Activation of either ACR1 or XXM evoked significant transcriptional reprogramming: more than 1,200 (1 h) and 2,300 (4 h) differentially expressed genes (DEGs) in ACR1 plants, and about 11,000 (1 h) and 13,000 (4 h) DEGs in XXM plants, respectively (Fig. 4a,b and Supplementary Table 2, tabs 1–5). The number of DEGs rapidly declined after the light stimulus ceased, resembling optogenetic on–off switching (Fig. 4a,b). In contrast to the optotools, and in line with a steady stress response manifestation during water stress38 or pathogen attack35, DEGs exhibited a gradual increase over time following physiological stress (Fig. 4a–d and Supplementary Table 2, tabs 1–7). About 20% (1 h) and 50% (4 h) of the 1,333 DEGs addressed by drought stress (8 h PEG treated) were shared with ACR1, respectively. Similarly, 73% and 77% of 1,638 DEGs addressed by biotic stress (8 h Pst inoculation) were covered by the XXM dataset (Extended Data Fig. 8b,c).

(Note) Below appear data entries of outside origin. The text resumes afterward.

(** X3.  getLBsToDetach(currentLBs) dereferences the Name of every desired and of
    every current load balancer: it panics exactly when one of them has no
    Name; otherwise it returns the names of the current load balancers that
    no desired load balancer has, and none of a desired one. *)
Theorem getLBsToDetach_names (e : t) (currentLBs : list ClassicLoadBalancer.t) :
  ((exists msg, getLBsToDetach e currentLBs = Panic msg) <->
   exists lb, (lb ∈ elems (LoadBalancers e) \/ lb ∈ currentLBs) /\
              ClassicLoadBalancer.Name lb = None) /\
  (forall names, getLBsToDetach e currentLBs = Return names ->
     forall n, Some n ∈ names <->
       (exists lb, lb ∈ currentLBs /\ ClassicLoadBalancer.Name lb = Some n) /\
       ~ (exists lb, lb ∈ elems (LoadBalancers e) /\ ClassicLoadBalancer.Name lb = Some n)).
Proof.
  unfold getLBsToDetach. split.
  - destruct (derefAll ClassicLoadBalancer.Name (elems (LoadBalancers e)))
      as [desired|err|msg] eqn:Hd.
    + destruct (derefAll ClassicLoadBalancer.Name currentLBs) as [current|err|msg] eqn:Hc.
      * split; [by intros [? ?]|]. intros (lb & [Hin|Hin] & Hn).
        -- destruct (proj2 (derefAll_Panic ClassicLoadBalancer.Name (elems (LoadBalancers e))))
             as [? ?]; [by exists lb|congruence].
        -- destruct (proj2 (derefAll_Panic ClassicLoadBalancer.Name currentLBs))
             as [? ?]; [by exists lb|congruence].
      * by apply derefAll_not_Raise in Hc.
      * split; [|by eexists]. intros _.
        destruct (proj1 (derefAll_Panic ClassicLoadBalancer.Name currentLBs))
          as (lb & Hin & Hn); [by eexists|]. exists lb. by split; [right|].
    + by apply derefAll_not_Raise in Hd.
    + split; [|by eexists]. intros _.
      destruct (proj1 (derefAll_Panic ClassicLoadBalancer.Name (elems (LoadBalancers e))))
        as (lb & Hin & Hn); [by eexists|]. exists lb. by split; [left|].
  - intros names Hret n.
    destruct (derefAll ClassicLoadBalancer.Name (elems (LoadBalancers e)))
      as [desired|err|msg] eqn:Hd; [|done..].
    destruct (derefAll ClassicLoadBalancer.Name currentLBs) as [current|err|msg] eqn:Hc;
      [|done..].
    injection Hret as <-.
    apply derefAll_Return in Hd, Hc.
    assert (forall (l : list ClassicLoadBalancer.t) ks, map ClassicLoadBalancer.Name l = map Some ks ->
              forall n, n ∈ ks <-> exists lb, lb ∈ l /\ ClassicLoadBalancer.Name lb = Some n)
      as Hnames.
    { intros l ks Hmap m. split.
      - intros Hin. assert (Some m ∈ map ClassicLoadBalancer.Name l) as Hm.
        { rewrite Hmap. by apply list_elem_of_fmap_2. }
        apply list_elem_of_fmap in Hm as (lb & Heq & Hlb). by exists lb.
      - intros (lb & Hlb & Heq).
        assert (Some m ∈ map Some ks) as Hm.
        { rewrite <- Hmap, <- Heq. by apply list_elem_of_fmap_2. }
        apply list_elem_of_fmap in Hm as (m' & [= ->] & Hin). done. }
    rewrite list_elem_of_fmap. split.
    + intros (m & [= ->] & Hin). apply elem_of_List_filter in Hin as [Hin Hnot].
      apply negb_existsb_eqb in Hnot. split.
      * by apply (Hnames _ _ Hc).
      * intros Hex. apply Hnot. by apply (Hnames _ _ Hd).
    + intros [Hcur Hnot]. exists n. split; [done|].
      apply elem_of_List_filter. split.
      * by apply (Hnames _ _ Hc).
      * apply negb_existsb_eqb. intros Hin. apply Hnot. by apply (Hnames _ _ Hd).
Qed.

End AutoscalingGroup_differences.

(** ** Find when a resource matches *)

Section Find_found.
Import fi.

Lemma ServerGroup_Find_loop_rest s serverGroups actual :
  Forall (fun g => openstack.sg_Name g <> StringValue (ServerGroup.Name s)) serverGroups ->
  ServerGroup.Find_loop s serverGroups actual = Return actual.
Proof.
  induction 1 as [|g rest Hg _ IH]; simpl; [done|].
  by rewrite (proj2 (String.eqb_neq _ _) Hg).
Qed.

Lemma ServerGroup_Find_loop_one s pre g post :
  openstack.sg_Name g = StringValue (ServerGroup.Name s) ->
  Forall (fun x => openstack.sg_Name x <> StringValue (ServerGroup.Name s)) (pre ++ post) ->
  ServerGroup.Find_loop s (pre ++ g :: post) None =
  Return (Some
    {| ServerGroup.Name := String (openstack.sg_Name g);
       ServerGroup.ClusterName := ServerGroup.ClusterName s;
       ServerGroup.IGName := ServerGroup.IGName s;
       ServerGroup.ID := String (openstack.sg_ID g);
       ServerGroup.Lifecycle := ServerGroup.Lifecycle s;
       ServerGroup.Policies := openstack.sg_Policies g;
       ServerGroup.MaxSize :=
         Int32 (int32 (Z.of_nat (length (openstack.sg_Members g))));
       ServerGroup.members := openstack.sg_Members g;
       ServerGroup.gotMemberList := false |}).
Proof.
  intros Hg Hrest. apply Forall_app in Hrest as [Hpre Hpost].
  induction Hpre as [|x pre Hx _ IH]; simpl.
  - rewrite (proj2 (String.eqb_eq _ _) Hg). by apply ServerGroup_Find_loop_rest.
  - by rewrite (proj2 (String.eqb_neq _ _) Hx).
Qed.

(** X4.  ServerGroup.Find, when exactly one listed server group has the name of
    the task: the observed task carries the ID, name, policies and members
    of that group and the number of its members as MaxSize; the desired task
    gets the observed ID, its cached member list is replaced by the members
    of the cloud whether or not the list was handed out before, and its
    MaxSize becomes the smaller of the desired and the observed one. *)
Theorem ServerGroup_Find_found {S} `{!openstack.OpenstackCloud S}
    (s : ServerGroup.t) name (w : World S openstack.Call) page b' pre g post :
  ServerGroup.Name s = Some name ->
  openstack.listServerGroups (backend w) = (inr page, b') ->
  openstack.ExtractServerGroups page = inr (pre ++ g :: post) ->
  openstack.sg_Name g = name ->
  Forall (fun x => openstack.sg_Name x <> name) (pre ++ post) ->
  exists actual s',
    ServerGroup.Find (Some s) w =
      (Return (Some actual, Some s'), mkWorld b' (calls w ++ [openstack.ListServerGroups])) /\
    ServerGroup.ID actual = Some (openstack.sg_ID g) /\
    ServerGroup.Name actual = Some name /\
    ServerGroup.Policies actual = openstack.sg_Policies g /\
    ServerGroup.MaxSize actual = Some (int32 (Z.of_nat (length (openstack.sg_Members g)))) /\
    ServerGroup.members actual = openstack.sg_Members g /\
    ServerGroup.ID s' = Some (openstack.sg_ID g) /\
    ServerGroup.Name s' = ServerGroup.Name s /\
    ServerGroup.members s' = openstack.sg_Members g /\
    ServerGroup.gotMemberList s' = ServerGroup.gotMemberList s /\
    Int32Value (ServerGroup.MaxSize s') =
      Z.min (Int32Value (ServerGroup.MaxSize s)) (Int32Value (ServerGroup.MaxSize actual)).
Proof.
  intros Hname Hlist Hextract Hg Hrest.
  unfold ServerGroup.Find. rewrite Hname.
  erewrite bind_Return; [|apply call_run].
  rewrite Hlist. simpl. rewrite Hextract.
  rewrite ServerGroup_Find_loop_one; [|by rewrite Hname..].
  eexists _, _. split; [reflexivity|]. simpl. rewrite Hg.
  destruct (Z.ltb_spec (int32 (Z.of_nat (length (openstack.sg_Members g))))
                       (Int32Value (ServerGroup.MaxSize s)));
    simpl; repeat (split; [done|]); lia.
Qed.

Fig. 4. Rapid, reversible and divergent transcriptional reprogramming by optogenetic activation of ACR1 2.0 and XXM 2.0.
a–d, Time course of DEGs at 1, 4 and 8 h after 1 h or 4 h of green light stimulation (520 nm, 9 μW mm−2) in Ret-ACR1 2.0 (a) and Ret-XXM 2.0 (b) transgenic plants, or PEG-watered (c) and Pst-sprayed (d) control plants. e–m, Heat maps showing representative transcripts upregulated (red) or downregulated (blue) when ACR1 2.0 plants (upper heat map) or XXM 2.0 plants (lower heat map) were stimulated with green light. ACR1 2.0 and XXM 2.0 plants not stimulated with green light, at the 1 h time point (ACRC1h or XXMC1h), PEG8h or Pst8h served as biological controls. Representative DEGs associated with responses or pathways to ABA (e), water stress (f), photosynthesis (g), auxin (h), JA (i), SA (j), ethylene (k), ROS (l) and PCD (m) are shown. The expression levels of the DEGs are represented by z-score-normalized colour scales from blue (low expression) to red (high expression).

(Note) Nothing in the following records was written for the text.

(** X11. The first record among the first ten that cannot be rendered, for
    a missing field or for not being a dict, ends the masteries tool with
    its exception, a [KeyError] naming the first missing field of the
    record; the lines of the records before it are lost. *)
Theorem masteries_record_failure (uuid region base : string)
  (before after : list json) (mastery : json) :
  PLATFORM_URLS !! region = Some base ->
  riot_req net (base +:+ "/lol/champion-mastery/v4/champion-masteries/by-puuid/"
                     +:+ uuid)
  = Returned (JList (before ++ mastery :: after)%list) ->
  (length before < 10)%nat ->
  Forall (fun m => exists row, mastery_line repr_str m = Returned row) before ->
  (forall e,
     mastery_line repr_str mastery = Raised e ->
     get_champion_masteries repr_str net uuid region = Raised e) /\
  (forall d,
     mastery = JDict d ->
     (dict_lookup d "championId" = None ->
        mastery_line repr_str mastery = Raised (KeyError (JStr "championId"))) /\
     (forall i,
        dict_lookup d "championId" = Some i ->
        dict_lookup d "championLevel" = None ->
        mastery_line repr_str mastery = Raised (KeyError (JStr "championLevel"))) /\
     (forall i l,
        dict_lookup d "championId" = Some i ->
        dict_lookup d "championLevel" = Some l ->
        dict_lookup d "championPoints" = None ->
        mastery_line repr_str mastery
        = Raised (KeyError (JStr "championPoints")))) /\
  ((forall d, mastery <> JDict d) ->
     mastery_line repr_str mastery = Raised TypeError).
Proof.
  intros Hbase Hreq Hlen Hbefore.
  split; [|split].
  - intros e He.
    rewrite (masteries_enter uuid region base _ Hbase Hreq)
      by (destruct before; discriminate).
    assert (Hcut : firstn 10 (before ++ mastery :: after)%list
              = (before ++ mastery :: firstn (10 - length before - 1) after)%list).
    { rewrite firstn_app.
      rewrite firstn_all2 by lia. f_equal.
      destruct (10 - length before)%nat as [|k] eqn:E; [lia|].
      simpl. rewrite Nat.sub_0_r. reflexivity. }
    rewrite Hcut, (for_each_raise _ before _ mastery e Hbefore He). reflexivity.
  - intros d ->. unfold mastery_line, py_getitem.
    split; [|split].
    + intros Hi. rewrite Hi. reflexivity.
    + intros i Hi Hl. rewrite Hi, Hl. reflexivity.
    + intros i l Hi Hl Hp. rewrite Hi, Hl, Hp. reflexivity.
  - intros Hnd. destruct mastery as [| | | | |d]; try reflexivity.
    exfalso. exact (Hnd d eq_refl).
Qed.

Gene ontology (GO)-based annotation of DEGs (plant GOSlim) revealed that abiotic (PEG8h) and biotic (Pst8h) stress responses matched best to those obtained with the 1 h stimulated ACR1 and XXM plants, respectively (Extended Data Fig. 8d–g and Supplementary Table 2, tab 8). Accordingly, at the level of gene function, the upregulated GO terms related to ABA signalling and water transport were enriched following ACR1 activation and 8 h PEG treatment. Conversely, biological processes related to transport and signalling of auxin were downregulated in ACR1 plants (Extended Data Fig. 8f,h,i and Supplementary Table 2, tabs 9–14). These results indicate that after activation, ACR1 plants face water deprivation and respond correspondingly by activating ABA signalling and biosynthesis and shutting down auxin-controlled plant growth (Extended Data Fig. 8h and Supplementary Table 2, tabs 9–12).

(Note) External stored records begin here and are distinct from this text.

Lemma main_worker_validates_on_period_witness :
  In 6%nat
    (TrainPy.validated
       (fst (TrainPy.main_worker
               (TrainPy.mkFileSystem (fun _ => false) (fun _ => false)
                  (fun _ => TrainPy.mkCheckpoint None))
               0 0 1
               (TrainPy.mkWorkerCfg false false 2 6 false 42%Z)
               (TrainPy.mkRunArgs None TrainPy.ModeTrain)))).
Proof.
  refine (proj2 (proj1 (main_worker_validates_on_period
           (TrainPy.mkFileSystem (fun _ => false) (fun _ => false)
              (fun _ => TrainPy.mkCheckpoint None))
           0 0 1
           (TrainPy.mkWorkerCfg false false 2 6 false 42%Z)
           (TrainPy.mkRunArgs None TrainPy.ModeTrain) 6 eq_refl _ _)) _).
  - cbn. lia.
  - intros p H. discriminate H.
  - vm_compute. repeat split; lia.
Defined.

(** X8.  With [cfg.val_period = 0] a training run whose range of epochs
    is not empty raises [ZeroDivisionError] in its first pass, at
    [epoch % cfg.val_period], before any epoch is trained or validated. *)
Theorem main_worker_zero_val_period
    (fs : TrainPy.FileSystem) (trainer_rank rank world_size : nat)
    (cfg : TrainPy.WorkerCfg) (a : TrainPy.Args)
    (Hmode : TrainPy.mode a = TrainPy.ModeTrain)
    (Hperiod : TrainPy.val_period cfg = 0%nat)
    (Hfile : forall p, TrainPy.resume_path a = Some p ->
       TrainPy.path_exists fs (TrainPy.resume_ckpt_path fs p) = true)
    (Hrange : (TrainPy.start_epoch fs a <= TrainPy.solver_epochs cfg)%nat) :
  let run := TrainPy.main_worker fs trainer_rank rank world_size cfg a in
  snd run = Some TrainPy.ZeroDivisionError /\
  TrainPy.trained (fst run) = [] /\
  TrainPy.validated (fst run) = [].
Proof.
  intros run.
  destruct (resume_from_start fs a Hfile) as [ev0 [Hres _]].
  pose proof (resume_from_events fs a) as [Hv0 Ht0]. rewrite Hres in Hv0, Ht0.
  cbn [fst] in Hv0, Ht0.
  unfold run, TrainPy.main_worker. rewrite Hres, Hmode.
  replace (TrainPy.solver_epochs cfg + 1 - TrainPy.start_epoch fs a)%nat
    with (S (TrainPy.solver_epochs cfg - TrainPy.start_epoch fs a)) by lia.
  cbn [seq TrainPy.epoch_loop]. unfold TrainPy.epoch_body. rewrite Hperiod.
  cbn [fst snd]. rewrite !trained_app, !validated_app, Ht0, Hv0.
  destruct (TrainPy.ddp cfg); repeat split.
Qed.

Biological processes associated with hormonal responses, cell recognition, immune responses and wounding were upregulated in XXM and Pst-inoculated plants, whereas GO terms related to photosynthesis were downregulated (Extended Data Fig. 8g,j,k and Supplementary Table 2, tabs 15–20). Chlorophyll fluorescence measurements corroborated a rapid shutdown of photosynthesis in light-stimulated XXM plants and to a lesser extend in Pst-inoculated leaves (Extended Data Fig. 9a). Compared to that for Pst inoculation, the six to eight times higher number of XXM-addressed DEGs highlights the numerous genes specifically targeted by XXM. Functional classification (plant GOSlim) of these genes again identified signal transduction, stress responses and cell death as enriched upregulated biological processes whereas photosynthesis as well as growth and development were downregulated (Supplementary Table 3). The observation that many upregulated XXM DEGs are involved in Ca2+ signalling (Supplementary Table 4), suggests that—compared to receptor-based Pst recognition—the Ca2+-permeable optotool activates a ‘global’ Ca2+ response, addressing several Ca2+-dependent pathways.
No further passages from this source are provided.